I have one comment to begin and then a question. I would think that the most useful data would not be in comparing Ontario and Quebec, it would be in comparing Quebec before and Quebec after. It would be comparing Ontario before, Ontario after, and then Ontario after that. It would be comparing B.C. before and B.C. after. It would look at the impact in individual jurisdictions as opposed to comparing across jurisdictions. Labour environments in different provinces may be very different. So I think it'd be quite useful if that information were available.

All sides are arguing balance. All sides are arguing that in fact the implementation of, or the absence of implementation, is going to generate the balance or is going to remove the balance. I think that all of us can imagine the exaggerations of stories, that if this is the case in the hypothetical, then the exaggeration can happen. That's why you have labour relations; you avoid the exaggerations. You use other means to avoid the exaggerations. That becomes part of doing business. The just-in-time business, that becomes part of everything.

To each side here, you've all heard each other. If you had one minute to offer your best argument, after having heard all the other sides of it, what would your best argument be?

Mr. Massy, what is your best argument?

Turning to the other side here, perhaps I'd ask you to decide on somebody to offer one minute's worth of your best argument.

5:10 p.m.

Vice-President, Burnaby, Telecommunications Workers Union

Peter Massy

Thank you for the opportunity. I didn't realize I only had one minute left.

In terms of making our best argument on this subject matter, the preamble of the code lays it out very clearly: you can't read the anti-replacement-worker legislation or the replacement worker section of the code independent of anything else.
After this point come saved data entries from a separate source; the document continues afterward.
(* ===== verification/Handle.v ===== *)
(** * Handles and configuration of a connection

    Model of the configuration, of [Connection::with_config] and of [ConnectionHandle] in
    [rtsp-2/src/protocol/connection/mod.rs], and of the request options in
    [rtsp-2/src/protocol/connection/pending.rs]. The clones of a handle share one shutdown sender,
    which sends its request when the last of them is dropped. *)

From Stdlib Require Import Strings.Byte.
From stdpp Require Import base list numbers gmap strings.
From S2P Require Import Prelude Text Version Method HeaderName HeaderValue HeaderMap CSeq.
From S2P Require Import Status Request Response Codec Futures Forwarding Pending Shutdown Handler Sender Receiver Connection.

Local Open Scope rust_scope.

(** ** Configuration *)

Section Config.
Context `{ClockOps} (from_secs : N -> Duration).

Definition DEFAULT_CONTINUE_WAIT_DURATION : Duration := from_secs 5.
Definition DEFAULT_DECODE_TIMEOUT_DURATION : Duration := from_secs 10.
Definition DEFAULT_GRACEFUL_SHUTDOWN_TIMEOUT_DURATION : Duration := from_secs 10.
Definition DEFAULT_REQUEST_BUFFER_SIZE : N := 10.
Definition REQUEST_MAX_TIMEOUT_DEFAULT_DURATION : Duration := from_secs 20.
Definition REQUEST_TIMEOUT_DEFAULT_DURATION : Duration := from_secs 10.

(** [Config]; its builder has the same fields. *)
Record Config := mkConfig {
  continue_wait_duration : option Duration;
  decode_timeout_duration : Duration;
  graceful_shutdown_timeout_default_duration : Duration;
  request_buffer_size : N;
  request_max_timeout_default_duration : option Duration;
  request_timeout_default_duration : option Duration;
}.

Record ConfigBuilder := mkConfigBuilder { building : Config }.

(** [ConfigBuilder::new]. *)
Definition config_builder_new : ConfigBuilder :=
  mkConfigBuilder (mkConfig (Some DEFAULT_CONTINUE_WAIT_DURATION) DEFAULT_DECODE_TIMEOUT_DURATION
    DEFAULT_GRACEFUL_SHUTDOWN_TIMEOUT_DURATION DEFAULT_REQUEST_BUFFER_SIZE
    (Some REQUEST_MAX_TIMEOUT_DEFAULT_DURATION) (Some REQUEST_TIMEOUT_DEFAULT_DURATION)).

Definition config_build (self : ConfigBuilder) : Config := building self.

(** [Config::new] and its default. *)
Definition config_new : Config := config_build config_builder_new.

(** The setters, which [with_...] calls too. *)
Definition set_continue_wait_duration (d : option Duration) (self : ConfigBuilder) : ConfigBuilder :=
  let c := building self in
  mkConfigBuilder (mkConfig d (decode_timeout_duration c) (graceful_shutdown_timeout_default_duration c)
    (request_buffer_size c) (request_max_timeout_default_duration c) (request_timeout_default_duration c)).
Definition set_decode_timeout_duration (d : Duration) (self : ConfigBuilder) : ConfigBuilder :=
  let c := building self in
  mkConfigBuilder (mkConfig (continue_wait_duration c) d (graceful_shutdown_timeout_default_duration c)
    (request_buffer_size c) (request_max_timeout_default_duration c) (request_timeout_default_duration c)).
Definition set_graceful_shutdown_timeout_default_duration (d : Duration) (self : ConfigBuilder) :
    ConfigBuilder :=
  let c := building self in
  mkConfigBuilder (mkConfig (continue_wait_duration c) (decode_timeout_duration c) d
    (request_buffer_size c) (request_max_timeout_default_duration c) (request_timeout_default_duration c)).
Definition set_request_buffer_size (n : N) (self : ConfigBuilder) : ConfigBuilder :=
  let c := building self in
  mkConfigBuilder (mkConfig (continue_wait_duration c) (decode_timeout_duration c)
    (graceful_shutdown_timeout_default_duration c) n (request_max_timeout_default_duration c)
    (request_timeout_default_duration c)).
Definition set_request_max_timeout_default_duration (d : option Duration) (self : ConfigBuilder) :
    ConfigBuilder :=
  let c := building self in
  mkConfigBuilder (mkConfig (continue_wait_duration c) (decode_timeout_duration c)
    (graceful_shutdown_timeout_default_duration c) (request_buffer_size c) d
    (request_timeout_default_duration c)).
Definition set_request_timeout_default_duration (d : option Duration) (self : ConfigBuilder) :
    ConfigBuilder :=
  let c := building self in
  mkConfigBuilder (mkConfig (continue_wait_duration c) (decode_timeout_duration c)
    (graceful_shutdown_timeout_default_duration c) (request_buffer_size c)
    (request_max_timeout_default_duration c) d).

(** [RequestOptions]; its builder has the same fields. *)
Record RequestOptions := mkRequestOptions {
  max_timeout_duration : option Duration;
  timeout_duration : option Duration;
}.

Record RequestOptionsBuilder := mkRequestOptionsBuilder { options : RequestOptions }.

(** [RequestOptionsBuilder::new]. *)
Definition options_builder_new : RequestOptionsBuilder :=
  mkRequestOptionsBuilder (mkRequestOptions (Some REQUEST_MAX_TIMEOUT_DEFAULT_DURATION)
                             (Some REQUEST_TIMEOUT_DEFAULT_DURATION)).

Definition options_build (self : RequestOptionsBuilder) : RequestOptions := options self.

(** [RequestOptions::new] and its default. *)
Definition request_options_new : RequestOptions := options_build options_builder_new.

Definition set_max_timeout_duration (d : option Duration) (self : RequestOptionsBuilder) :
    RequestOptionsBuilder :=
  mkRequestOptionsBuilder (mkRequestOptions d (timeout_duration (options self))).
Definition set_timeout_duration (d : option Duration) (self : RequestOptionsBuilder) :
    RequestOptionsBuilder :=
  mkRequestOptionsBuilder (mkRequestOptions (max_timeout_duration (options self)) d).
End Config.

(** ** Shutting down *)

Section Shutdown.
Context `{ClockOps} {Tx SRx : Type}.

(** [ConnectionShutdownSender]. Its operations give what they send through the oneshot channel. *)
Record ConnectionShutdownSender := mkConnectionShutdownSender {
  graceful_default : Duration;
  tx_initiate_shutdown : option Tx;
}.

Definition shutdown_sender_new (tx : Tx) (graceful_default : Duration) : ConnectionShutdownSender :=
  mkConnectionShutdownSender graceful_default (Some tx).

(** [ConnectionShutdownSender::shutdown]. *)
Definition sender_shutdown (shutdown_type : ShutdownType) (self : ConnectionShutdownSender) :
    ConnectionShutdownSender * list (Tx * ShutdownType) :=
  match tx_initiate_shutdown self with
  | Some tx => (mkConnectionShutdownSender (graceful_default self) None, [(tx, shutdown_type)])
  | None => (self, [])
  end.

(** [drop]. *)
Definition sender_drop (self : ConnectionShutdownSender) : list (Tx * ShutdownType) :=
  (sender_shutdown (Graceful (graceful_default self)) self).2.

(** [ConnectionShutdownReceiver]: [SRx] is a shared receiver of the end of a task. *)
Record ConnectionShutdownReceiver := mkConnectionShutdownReceiver {
  rx_connection_shutdown_event : option SRx;
  rx_handler_shutdown_event : option SRx;
}.

Definition shutdown_receiver_new (connection : SRx) (handler : option SRx) : ConnectionShutdownReceiver :=
  mkConnectionShutdownReceiver (Some connection) handler.

(** One of the two halves of [Future::poll]: the receiver is kept unless it is ready. *)
Definition poll_event (poll : SRx -> Poll unit Canceled) (rx : option SRx) : Outcome (option SRx) :=
  match rx with
  | None => Return None
  | Some rx =>
      match poll rx with
      | Err _ => Panic
      | Ok (Ready _) => Return None
      | Ok NotReady => Return (Some rx)
      end
  end.

(** [Future::poll] for [ConnectionShutdownReceiver]. *)
Definition shutdown_receiver_poll (poll : SRx -> Poll unit Canceled) (self : ConnectionShutdownReceiver) :
    Outcome (Async unit * ConnectionShutdownReceiver) :=
  let! connection := poll_event poll (rx_connection_shutdown_event self) in
  let! handler := poll_event poll (rx_handler_shutdown_event self) in
  Return (if negb (is_some connection) && negb (is_some handler) then Ready tt else NotReady,
          mkConnectionShutdownReceiver connection handler).
End Shutdown.
Arguments ConnectionShutdownSender {_} Tx.
Arguments ConnectionShutdownReceiver SRx : clear implicits.

(** ** Making a connection *)

Section WithConfig.
Context `{HeaderMapOps} `{URIOps} `{ClockOps} {Date : Type} `{!TypedHeader Date}
  {Chan OTx ORx World C CE Tx TStream RxMessage TSink RxRequest TService TFuture TResponse : Type}
  {TxEvent SRx RxInitiate TxInitiate : Type}
  `{!SinkOps Chan (CSeq * Request bytes) unit}
  `{!OneshotOps World OTx ORx (PendingRequestResponse ORx)}
  `{!StreamOps C (PendingRequestUpdate OTx)} `{!UnboundedOps C (PendingRequestUpdate OTx)}
  `{!StreamOps CE CodecEvent}
  `{!UnboundedOps Tx Message} `{!TryStreamOps TStream Message ProtocolError}.

(** A [ConnectionHandle] without what its clones share: the flag and the CSeq behind [Arc]s, and
    the shutdown sender. *)
Record ConnectionHandle := mkConnectionHandle {
  handle_max_timeout : option Duration;
  handle_timeout : option Duration;
  handle_sender : Tx;
  handle_shutdown_receiver : ConnectionShutdownReceiver SRx;
}.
You have to read it together. When Mr. Sims put it together, he said that section 87.4 says you have to do this. Even though we've heard other language that says we don't have to, we believe we have to. On the maintenance of activities, we're mandated. We take that responsibility seriously.

On the other hand, we now have an employer who can bring in replacement workers, and the only way to challenge that in the code is to prove that they're doing it to undermine us. I don't believe they need replacement workers. I believe that gives the employer the opportunity they didn't have before, and it's coming to fruition—that's exactly what's happened.
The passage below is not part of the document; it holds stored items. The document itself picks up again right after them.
(* ===== verification/Accept.v ===== *)
(** * The Accept header

    Model of [rtsp-2/src/header/types/accept.rs]: media types with a quality, which is kept as the
    bits of a number in floating point. The media types themselves are those of the [mime] crate: its
    operations are the class [MimeOps], what its documentation promises is the class [MimeLaws]. The
    header is a list, read and written by the loops of [CommaList]. *)

From Stdlib Require Import Strings.Byte ZArith Floats.SpecFloat.
From stdpp Require Import base list numbers strings.
From S2P Require Import Prelude Text Syntax HeaderName HeaderValue HeaderMap Float32 CommaList.

Local Open Scope N_scope.

(** ** Qualities *)

(** [QualityParam]: the bits of its number. *)
Record QualityParam := mkQualityParam { quality_bits : N }.

Inductive AcceptError := InvalidUtf8 | InvalidSyntax.

#[export] Instance quality_eq_dec : EqDecision QualityParam.
Proof. solve_decision. Defined.

(** [QualityParam::new]. *)
Definition quality_new (q_value : N) : QualityParam :=
  mkQualityParam
    (if f32_ltb q_value 0 then 0
     else if f32_ltb ONE q_value then ONE
     else q_value).

(** [QualityParam::try_from], on bytes: [rsplitn(2, "=")] gives the text after the last equals sign
    first. *)
Definition quality_try_from (value : bytes) : Result QualityParam AcceptError :=
  if is_utf8 value then
    match f32_parse (List.last (split_on "="%byte value) []) with
    | Some q => Ok (quality_new q)
    | None => Err InvalidSyntax
    end
  else Err InvalidUtf8.

(** [Display]. *)
Definition quality_to_string (self : QualityParam) : bytes := bs "q=" ++ f32_to_string (quality_bits self).

(** ** Media types *)

(** [Mime] up to its equality, with [FromStr] and [Display]. *)
Class MimeOps := {
  Mime : Type;
  #[global] mime_eq_dec :: EqDecision Mime;
  mime_parse : bytes -> option Mime;
  mime_to_string : Mime -> bytes;
}.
So it's a question of balance. When you look at those two competing clauses in the labour code, it clearly favours the employer. That's why our position is that the replacement worker legislation should be passed.

5:10 p.m.

Chief Executive Officer, Canadian Trucking Alliance

David Bradley

Mr. Dryden, my argument is that I've heard no justification for doing this. My industry is not one that likes change for the sake of change. Maybe we haven't read the legislation right. We don't know why we have labour stability in our industry, but we have it. I've heard no justification to change that balance.

5:10 p.m.

Liberal

Ken Dryden Liberal York Centre, ON

And in the last 30 seconds, does anybody else on that side have a comment?